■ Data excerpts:

Start of Block

(** ** BREAK *)

Lemma load_upd_other {A} (l : list A) n m v :
  Z.of_nat n <> m -> load (upd l n v) m = load l m.
Proof.
  intros H. unfold load. destruct (m <? 0) eqn:E; [reflexivity|].
  apply Z.ltb_ge in E.
  assert (Hnm : n <> Z.to_nat m) by lia. clear H E.
  revert n Hnm. generalize (Z.to_nat m) as k.
  induction l as [|h t IH]; intros k n Hnm.
  - destruct n; reflexivity.
  - destruct n, k; cbn; try reflexivity; try congruence.
    apply IH. congruence.
Qed.

Lemma load_in_range {A} (l : list A) n a :
  load l n = Some a -> 0 <= n < Z.of_nat (length l).
Proof.
  unfold load. destruct (n <? 0) eqn:E; [discriminate|].
  apply Z.ltb_ge in E. intros H.
  assert (Hlt : (Z.to_nat n < length l)%nat)
    by (apply nth_error_Some; congruence).
  lia.
Qed.

Lemma runs_reject fn r w :
  cb (ctx w) <> 0 ->
  runs (reject fn r) w (Return r)
       {| ctx := ctx w; log := log w ++ [(LECPCB_FAILED, ctx w)] |}.
Proof.
  intros Hcb. unfold runs, reject, bind, call_cb, ret.
  apply Z.eqb_neq in Hcb. rewrite Hcb. reflexivity.
Qed.

(** X16.  A BREAK [0xFF] that arrives where a head byte is expected, at
    the top level or directly below a container or string of definite
    length, at any depth: FAILED is delivered, the feed returns
    [LECP_REJECT_BAD_CODING], and the bytes behind the BREAK are not read. *)
Theorem BREAK_outside_indefinite_is_refused :
  forall fn L w f more,
    load (st (ctx w)) (sp (ctx w)) = Some f -> st_s f = LECP_OPC ->
    cb (ctx w) <> 0 ->
    sp (ctx w) = 0
    \/ (exists parent, load (st (ctx w)) (sp (ctx w) - 1) = Some parent
                       /\ st_indet parent = 0) ->
    exists w',
      lecp_parse fn L (255 :: more) w = Some (LECP_REJECT_BAD_CODING, w')
      /\ log w' = log w ++ [(LECPCB_FAILED, ctx w')]
      /\ sp (ctx w') = sp (ctx w)
      /\ setup_of (ctx w') = setup_of (ctx w).
Proof.
  intros fn L w f more Hf Hs Hcb Hout.
  pose proof (load_in_range _ _ _ Hf) as Hsp.
  assert (Hsto : forall v, store (st (ctx w)) (sp (ctx w)) v
                           = Some (upd (st (ctx w)) (Z.to_nat (sp (ctx w))) v))
    by (intros v; apply store_in_range; exact Hsp).
  assert (Hrun : exists w',
             runs (parse_byte fn L 255) w (Return LECP_REJECT_BAD_CODING) w'
             /\ log w' = log w ++ [(LECPCB_FAILED, ctx w')]
             /\ sp (ctx w') = sp (ctx w)
             /\ setup_of (ctx w') = setup_of (ctx w)).
  { destruct Hout as [H0 | (parent & Hpar & Hind)].
    - eexists. split.
      + unfold parse_byte.
        repeat (run_step; fields; rewrite ?Hf).
        rewrite Hs. unfold parse_opc.
        repeat (run_step; fields; rewrite ?Hf, ?Hsto).
        unfold opc_float.
        repeat (run_step; fields; rewrite ?H0; cbn [nonzero Z.eqb negb]).
        apply runs_reject. exact Hcb.
      + fields. repeat split; reflexivity.
    - assert (Hnz : nonzero (sp (ctx w)) = true).
      { apply nonzero_true. intros E. rewrite E in Hpar. discriminate. }
      assert (Hpar' : forall v,
                 load (upd (st (ctx w)) (Z.to_nat (sp (ctx w))) v)
                      (sp (ctx w) - 1) = Some parent).
      { intros v. rewrite load_upd_other by lia. exact Hpar. }
      assert (Hi0 : nonzero 0 = false) by reflexivity.
      eexists. split.
      + unfold parse_byte.
        repeat (run_step; fields; rewrite ?Hf).
        rewrite Hs. unfold parse_opc.
        repeat (run_step; fields; rewrite ?Hf, ?Hsto).
        unfold opc_float.
        repeat (run_step; fields;
                rewrite ?Hnz, ?Hpar', ?Hind, ?Hi0; cbn [negb]).
        apply runs_reject. exact Hcb.
      + fields. repeat split; reflexivity. }
  destruct Hrun as (w' & Hrun & Hlog & Hsp' & Hset).
  exists w'. split; [|repeat split; assumption].
  cbn [lecp_parse]. unfold bind. rewrite Hrun. reflexivity.
Qed.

End of Block

■ What the task asks:
Give back all the records exactly as they stand.

■ Answer space:
(** ** BREAK *)

Lemma load_upd_other {A} (l : list A) n m v :
  Z.of_nat n <> m -> load (upd l n v) m = load l m.
Proof.
  intros H. unfold load. destruct (m <? 0) eqn:E; [reflexivity|].
  apply Z.ltb_ge in E.
  assert (Hnm : n <> Z.to_nat m) by lia. clear H E.
  revert n Hnm. generalize (Z.to_nat m) as k.
  induction l as [|h t IH]; intros k n Hnm.
  - destruct n; reflexivity.
  - destruct n, k; cbn; try reflexivity; try congruence.
    apply IH. congruence.
Qed.

Lemma load_in_range {A} (l : list A) n a :
  load l n = Some a -> 0 <= n < Z.of_nat (length l).
Proof.
  unfold load. destruct (n <? 0) eqn:E; [discriminate|].
  apply Z.ltb_ge in E. intros H.
  assert (Hlt : (Z.to_nat n < length l)%nat)
    by (apply nth_error_Some; congruence).
  lia.
Qed.

Lemma runs_reject fn r w :
  cb (ctx w) <> 0 ->
  runs (reject fn r) w (Return r)
       {| ctx := ctx w; log := log w ++ [(LECPCB_FAILED, ctx w)] |}.
Proof.
  intros Hcb. unfold runs, reject, bind, call_cb, ret.
  apply Z.eqb_neq in Hcb. rewrite Hcb. reflexivity.
Qed.

(** X16.  A BREAK [0xFF] that arrives where a head byte is expected, at
    the top level or directly below a container or string of definite
    length, at any depth: FAILED is delivered, the feed returns
    [LECP_REJECT_BAD_CODING], and the bytes behind the BREAK are not read. *)
Theorem BREAK_outside_indefinite_is_refused :
  forall fn L w f more,
    load (st (ctx w)) (sp (ctx w)) = Some f -> st_s f = LECP_OPC ->
    cb (ctx w) <> 0 ->
    sp (ctx w) = 0
    \/ (exists parent, load (st (ctx w)) (sp (ctx w) - 1) = Some parent
                       /\ st_indet parent = 0) ->
    exists w',
      lecp_parse fn L (255 :: more) w = Some (LECP_REJECT_BAD_CODING, w')
      /\ log w' = log w ++ [(LECPCB_FAILED, ctx w')]
      /\ sp (ctx w') = sp (ctx w)
      /\ setup_of (ctx w') = setup_of (ctx w).
Proof.
  intros fn L w f more Hf Hs Hcb Hout.
  pose proof (load_in_range _ _ _ Hf) as Hsp.
  assert (Hsto : forall v, store (st (ctx w)) (sp (ctx w)) v
                           = Some (upd (st (ctx w)) (Z.to_nat (sp (ctx w))) v))
    by (intros v; apply store_in_range; exact Hsp).
  assert (Hrun : exists w',
             runs (parse_byte fn L 255) w (Return LECP_REJECT_BAD_CODING) w'
             /\ log w' = log w ++ [(LECPCB_FAILED, ctx w')]
             /\ sp (ctx w') = sp (ctx w)
             /\ setup_of (ctx w') = setup_of (ctx w)).
  { destruct Hout as [H0 | (parent & Hpar & Hind)].
    - eexists. split.
      + unfold parse_byte.
        repeat (run_step; fields; rewrite ?Hf).
        rewrite Hs. unfold parse_opc.
        repeat (run_step; fields; rewrite ?Hf, ?Hsto).
        unfold opc_float.
        repeat (run_step; fields; rewrite ?H0; cbn [nonzero Z.eqb negb]).
        apply runs_reject. exact Hcb.
      + fields. repeat split; reflexivity.
    - assert (Hnz : nonzero (sp (ctx w)) = true).
      { apply nonzero_true. intros E. rewrite E in Hpar. discriminate. }
      assert (Hpar' : forall v,
                 load (upd (st (ctx w)) (Z.to_nat (sp (ctx w))) v)
                      (sp (ctx w) - 1) = Some parent).
      { intros v. rewrite load_upd_other by lia. exact Hpar. }
      assert (Hi0 : nonzero 0 = false) by reflexivity.
      eexists. split.
      + unfold parse_byte.
        repeat (run_step; fields; rewrite ?Hf).
        rewrite Hs. unfold parse_opc.
        repeat (run_step; fields; rewrite ?Hf, ?Hsto).
        unfold opc_float.
        repeat (run_step; fields;
                rewrite ?Hnz, ?Hpar', ?Hind, ?Hi0; cbn [negb]).
        apply runs_reject. exact Hcb.
      + fields. repeat split; reflexivity. }
  destruct Hrun as (w' & Hrun & Hlog & Hsp' & Hset).
  exists w'. split; [|repeat split; assumption].
  cbn [lecp_parse]. unfold bind. rewrite Hrun. reflexivity.
Qed.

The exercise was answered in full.